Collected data
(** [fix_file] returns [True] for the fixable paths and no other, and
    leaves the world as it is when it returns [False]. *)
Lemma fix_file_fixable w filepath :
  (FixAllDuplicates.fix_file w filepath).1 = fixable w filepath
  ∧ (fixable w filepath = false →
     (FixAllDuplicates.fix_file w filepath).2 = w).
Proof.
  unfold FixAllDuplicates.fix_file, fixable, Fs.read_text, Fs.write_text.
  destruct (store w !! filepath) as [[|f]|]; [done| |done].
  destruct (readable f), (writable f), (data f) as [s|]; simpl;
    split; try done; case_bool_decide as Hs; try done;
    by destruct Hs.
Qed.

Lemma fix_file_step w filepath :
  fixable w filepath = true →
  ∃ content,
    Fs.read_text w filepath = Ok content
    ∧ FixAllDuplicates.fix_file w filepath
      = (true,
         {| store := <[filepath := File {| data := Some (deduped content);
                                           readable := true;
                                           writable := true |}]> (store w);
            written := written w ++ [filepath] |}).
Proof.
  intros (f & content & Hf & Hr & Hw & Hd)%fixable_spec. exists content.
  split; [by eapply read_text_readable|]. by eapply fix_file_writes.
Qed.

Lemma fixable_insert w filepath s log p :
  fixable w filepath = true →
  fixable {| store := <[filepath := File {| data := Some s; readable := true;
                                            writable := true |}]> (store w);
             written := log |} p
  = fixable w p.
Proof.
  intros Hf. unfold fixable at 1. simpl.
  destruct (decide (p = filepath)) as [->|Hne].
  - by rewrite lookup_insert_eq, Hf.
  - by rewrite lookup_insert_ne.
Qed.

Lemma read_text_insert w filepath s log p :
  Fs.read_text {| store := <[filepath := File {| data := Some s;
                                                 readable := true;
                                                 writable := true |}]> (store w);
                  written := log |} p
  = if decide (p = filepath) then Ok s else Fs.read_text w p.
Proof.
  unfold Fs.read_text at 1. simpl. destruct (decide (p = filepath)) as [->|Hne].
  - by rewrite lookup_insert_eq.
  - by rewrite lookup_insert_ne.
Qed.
--
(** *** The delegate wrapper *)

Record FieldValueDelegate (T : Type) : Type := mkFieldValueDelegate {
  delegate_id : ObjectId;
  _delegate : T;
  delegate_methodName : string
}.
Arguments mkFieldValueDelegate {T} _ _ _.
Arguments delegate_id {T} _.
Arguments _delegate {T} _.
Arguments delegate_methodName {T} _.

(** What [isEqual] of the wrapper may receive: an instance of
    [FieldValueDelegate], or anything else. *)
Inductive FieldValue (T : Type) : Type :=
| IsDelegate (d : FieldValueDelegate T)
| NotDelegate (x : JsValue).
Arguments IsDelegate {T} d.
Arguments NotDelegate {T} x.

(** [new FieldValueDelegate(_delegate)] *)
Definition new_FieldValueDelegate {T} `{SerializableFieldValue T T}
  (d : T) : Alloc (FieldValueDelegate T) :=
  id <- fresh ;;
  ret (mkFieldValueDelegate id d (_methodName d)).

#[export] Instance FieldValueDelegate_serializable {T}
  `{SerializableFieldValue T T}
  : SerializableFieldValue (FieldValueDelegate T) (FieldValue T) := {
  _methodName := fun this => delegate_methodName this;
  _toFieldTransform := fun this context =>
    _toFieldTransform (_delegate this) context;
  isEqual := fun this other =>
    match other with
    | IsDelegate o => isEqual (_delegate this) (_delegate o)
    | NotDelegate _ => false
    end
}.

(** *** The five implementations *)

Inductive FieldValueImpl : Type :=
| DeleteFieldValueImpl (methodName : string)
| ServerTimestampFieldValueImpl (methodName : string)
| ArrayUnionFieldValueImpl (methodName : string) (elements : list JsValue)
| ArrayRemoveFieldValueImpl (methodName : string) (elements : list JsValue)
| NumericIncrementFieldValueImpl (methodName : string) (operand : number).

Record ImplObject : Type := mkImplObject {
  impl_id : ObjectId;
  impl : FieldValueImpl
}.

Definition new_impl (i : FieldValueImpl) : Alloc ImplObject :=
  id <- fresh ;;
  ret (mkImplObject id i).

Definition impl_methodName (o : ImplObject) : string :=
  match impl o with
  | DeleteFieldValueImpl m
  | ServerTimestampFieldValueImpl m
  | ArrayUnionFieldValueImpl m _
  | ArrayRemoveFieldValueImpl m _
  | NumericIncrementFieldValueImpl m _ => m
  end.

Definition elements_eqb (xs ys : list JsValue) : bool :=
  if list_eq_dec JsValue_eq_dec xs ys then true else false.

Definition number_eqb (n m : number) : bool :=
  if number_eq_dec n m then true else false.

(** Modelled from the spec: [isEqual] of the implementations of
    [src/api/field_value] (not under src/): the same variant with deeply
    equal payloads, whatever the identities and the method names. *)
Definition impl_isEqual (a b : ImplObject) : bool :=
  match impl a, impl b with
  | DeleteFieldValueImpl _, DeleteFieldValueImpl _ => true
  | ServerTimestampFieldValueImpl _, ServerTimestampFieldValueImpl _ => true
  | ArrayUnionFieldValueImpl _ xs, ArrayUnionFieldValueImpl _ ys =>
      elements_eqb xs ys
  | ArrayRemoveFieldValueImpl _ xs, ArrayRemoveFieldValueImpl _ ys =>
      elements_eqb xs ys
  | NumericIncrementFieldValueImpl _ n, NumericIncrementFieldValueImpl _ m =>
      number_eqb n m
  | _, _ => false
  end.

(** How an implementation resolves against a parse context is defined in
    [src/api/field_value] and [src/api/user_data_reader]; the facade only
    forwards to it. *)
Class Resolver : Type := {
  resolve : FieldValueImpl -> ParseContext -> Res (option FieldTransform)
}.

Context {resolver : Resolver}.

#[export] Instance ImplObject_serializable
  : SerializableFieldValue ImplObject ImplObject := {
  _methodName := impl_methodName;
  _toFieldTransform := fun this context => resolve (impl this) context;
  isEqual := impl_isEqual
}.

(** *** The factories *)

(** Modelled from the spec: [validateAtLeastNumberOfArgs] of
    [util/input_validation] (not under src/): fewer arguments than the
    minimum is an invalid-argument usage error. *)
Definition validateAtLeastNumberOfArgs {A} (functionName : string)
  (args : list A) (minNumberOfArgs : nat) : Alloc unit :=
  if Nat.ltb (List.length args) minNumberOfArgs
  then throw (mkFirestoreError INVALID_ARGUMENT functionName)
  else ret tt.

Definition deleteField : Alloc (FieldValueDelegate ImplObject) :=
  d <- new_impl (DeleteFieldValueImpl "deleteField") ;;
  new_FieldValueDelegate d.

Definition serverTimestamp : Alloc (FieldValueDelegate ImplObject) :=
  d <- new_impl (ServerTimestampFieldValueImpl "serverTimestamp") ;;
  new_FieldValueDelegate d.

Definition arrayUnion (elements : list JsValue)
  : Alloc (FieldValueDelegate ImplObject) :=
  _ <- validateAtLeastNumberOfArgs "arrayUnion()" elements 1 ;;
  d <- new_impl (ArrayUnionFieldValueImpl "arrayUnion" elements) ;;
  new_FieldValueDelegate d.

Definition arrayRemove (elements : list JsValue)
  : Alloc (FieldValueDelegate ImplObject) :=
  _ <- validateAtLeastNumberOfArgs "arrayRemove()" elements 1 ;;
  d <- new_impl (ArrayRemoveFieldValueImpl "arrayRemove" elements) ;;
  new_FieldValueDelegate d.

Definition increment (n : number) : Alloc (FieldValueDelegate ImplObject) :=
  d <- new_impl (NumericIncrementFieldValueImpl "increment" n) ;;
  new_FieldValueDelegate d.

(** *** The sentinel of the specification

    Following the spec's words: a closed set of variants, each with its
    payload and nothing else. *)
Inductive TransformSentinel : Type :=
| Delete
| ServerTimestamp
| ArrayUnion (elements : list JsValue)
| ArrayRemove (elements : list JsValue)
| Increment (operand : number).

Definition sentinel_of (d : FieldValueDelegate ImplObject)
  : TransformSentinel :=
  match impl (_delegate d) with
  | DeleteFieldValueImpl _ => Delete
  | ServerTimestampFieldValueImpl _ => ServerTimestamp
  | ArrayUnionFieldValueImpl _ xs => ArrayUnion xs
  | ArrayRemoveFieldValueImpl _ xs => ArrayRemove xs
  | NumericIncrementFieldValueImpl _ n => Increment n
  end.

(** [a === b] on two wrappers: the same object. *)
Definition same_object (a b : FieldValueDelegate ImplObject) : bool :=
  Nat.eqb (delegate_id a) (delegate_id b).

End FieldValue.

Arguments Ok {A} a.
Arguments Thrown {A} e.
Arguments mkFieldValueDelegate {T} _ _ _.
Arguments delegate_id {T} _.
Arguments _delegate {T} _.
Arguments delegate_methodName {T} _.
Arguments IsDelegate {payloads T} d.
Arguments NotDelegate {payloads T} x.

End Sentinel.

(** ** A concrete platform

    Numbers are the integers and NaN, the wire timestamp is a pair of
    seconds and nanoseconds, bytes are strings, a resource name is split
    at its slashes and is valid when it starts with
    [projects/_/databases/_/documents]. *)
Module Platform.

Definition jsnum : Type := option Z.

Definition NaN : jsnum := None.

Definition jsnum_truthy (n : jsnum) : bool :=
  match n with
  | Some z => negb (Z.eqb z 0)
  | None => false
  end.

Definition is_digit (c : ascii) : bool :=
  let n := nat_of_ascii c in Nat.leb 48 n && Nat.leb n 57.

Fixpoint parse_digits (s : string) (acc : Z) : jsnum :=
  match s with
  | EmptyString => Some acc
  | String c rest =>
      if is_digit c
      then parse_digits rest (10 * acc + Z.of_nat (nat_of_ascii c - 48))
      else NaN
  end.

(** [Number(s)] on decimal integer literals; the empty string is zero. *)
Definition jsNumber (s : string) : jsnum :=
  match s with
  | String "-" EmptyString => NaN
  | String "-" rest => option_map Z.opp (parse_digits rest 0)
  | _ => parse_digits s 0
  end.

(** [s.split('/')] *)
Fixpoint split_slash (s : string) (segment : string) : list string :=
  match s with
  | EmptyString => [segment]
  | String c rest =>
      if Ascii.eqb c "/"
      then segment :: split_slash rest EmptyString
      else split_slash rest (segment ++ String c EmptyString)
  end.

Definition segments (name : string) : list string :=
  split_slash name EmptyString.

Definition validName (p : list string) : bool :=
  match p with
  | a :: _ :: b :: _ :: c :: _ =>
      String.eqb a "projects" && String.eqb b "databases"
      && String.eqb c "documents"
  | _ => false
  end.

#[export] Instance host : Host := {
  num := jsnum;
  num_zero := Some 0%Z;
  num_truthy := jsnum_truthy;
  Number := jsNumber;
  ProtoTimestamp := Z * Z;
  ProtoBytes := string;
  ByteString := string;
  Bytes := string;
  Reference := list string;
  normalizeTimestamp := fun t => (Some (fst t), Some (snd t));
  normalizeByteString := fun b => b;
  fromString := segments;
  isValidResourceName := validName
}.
* * *
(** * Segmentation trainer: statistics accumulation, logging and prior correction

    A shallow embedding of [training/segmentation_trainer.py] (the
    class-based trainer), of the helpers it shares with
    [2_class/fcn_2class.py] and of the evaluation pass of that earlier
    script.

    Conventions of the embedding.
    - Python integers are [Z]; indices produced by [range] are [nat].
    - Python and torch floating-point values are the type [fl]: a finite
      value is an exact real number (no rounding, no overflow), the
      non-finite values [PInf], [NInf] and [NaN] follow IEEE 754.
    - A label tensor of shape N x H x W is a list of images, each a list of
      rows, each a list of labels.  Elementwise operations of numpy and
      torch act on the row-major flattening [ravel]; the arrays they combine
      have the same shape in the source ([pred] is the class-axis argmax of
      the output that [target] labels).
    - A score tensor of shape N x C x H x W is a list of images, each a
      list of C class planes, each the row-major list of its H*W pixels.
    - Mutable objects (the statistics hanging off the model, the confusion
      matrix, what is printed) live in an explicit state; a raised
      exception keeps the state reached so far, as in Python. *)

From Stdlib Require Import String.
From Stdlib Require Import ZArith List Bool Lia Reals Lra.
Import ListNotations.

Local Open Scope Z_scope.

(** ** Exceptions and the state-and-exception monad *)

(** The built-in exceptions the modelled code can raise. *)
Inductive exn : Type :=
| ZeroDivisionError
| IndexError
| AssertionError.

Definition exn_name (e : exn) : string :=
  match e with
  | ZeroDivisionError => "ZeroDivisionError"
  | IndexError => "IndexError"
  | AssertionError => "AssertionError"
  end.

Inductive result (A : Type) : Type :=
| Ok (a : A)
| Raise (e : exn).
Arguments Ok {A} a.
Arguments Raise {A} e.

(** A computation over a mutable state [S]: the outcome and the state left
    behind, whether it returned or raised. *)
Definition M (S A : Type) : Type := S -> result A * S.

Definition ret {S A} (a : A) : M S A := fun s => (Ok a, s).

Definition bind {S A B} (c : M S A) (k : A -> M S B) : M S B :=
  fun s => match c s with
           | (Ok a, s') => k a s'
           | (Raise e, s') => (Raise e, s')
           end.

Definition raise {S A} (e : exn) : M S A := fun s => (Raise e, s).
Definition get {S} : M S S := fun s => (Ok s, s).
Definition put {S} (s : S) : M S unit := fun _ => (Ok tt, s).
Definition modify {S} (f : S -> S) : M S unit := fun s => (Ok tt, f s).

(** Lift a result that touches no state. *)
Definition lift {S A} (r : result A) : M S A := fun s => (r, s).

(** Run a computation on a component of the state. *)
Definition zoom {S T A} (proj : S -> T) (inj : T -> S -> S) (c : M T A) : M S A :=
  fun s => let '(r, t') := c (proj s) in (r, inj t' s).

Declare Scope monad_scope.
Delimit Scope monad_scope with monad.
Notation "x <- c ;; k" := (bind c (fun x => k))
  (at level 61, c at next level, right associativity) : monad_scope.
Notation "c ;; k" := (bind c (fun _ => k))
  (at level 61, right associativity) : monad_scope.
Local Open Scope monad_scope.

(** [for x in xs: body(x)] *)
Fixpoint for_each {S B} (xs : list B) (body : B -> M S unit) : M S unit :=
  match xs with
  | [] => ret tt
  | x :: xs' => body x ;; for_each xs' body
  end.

> Exercise goal
Return only the lines between the one holding "[projects/_/databases/_/documents]. *)" and the one holding "if is_digit c", inclusive, exactly as they appear above.

> Finished exercise
    [projects/_/databases/_/documents]. *)
Module Platform.

Definition jsnum : Type := option Z.

Definition NaN : jsnum := None.

Definition jsnum_truthy (n : jsnum) : bool :=
  match n with
  | Some z => negb (Z.eqb z 0)
  | None => false
  end.

Definition is_digit (c : ascii) : bool :=
  let n := nat_of_ascii c in Nat.leb 48 n && Nat.leb n 57.

Fixpoint parse_digits (s : string) (acc : Z) : jsnum :=
  match s with
  | EmptyString => Some acc
  | String c rest =>
      if is_digit c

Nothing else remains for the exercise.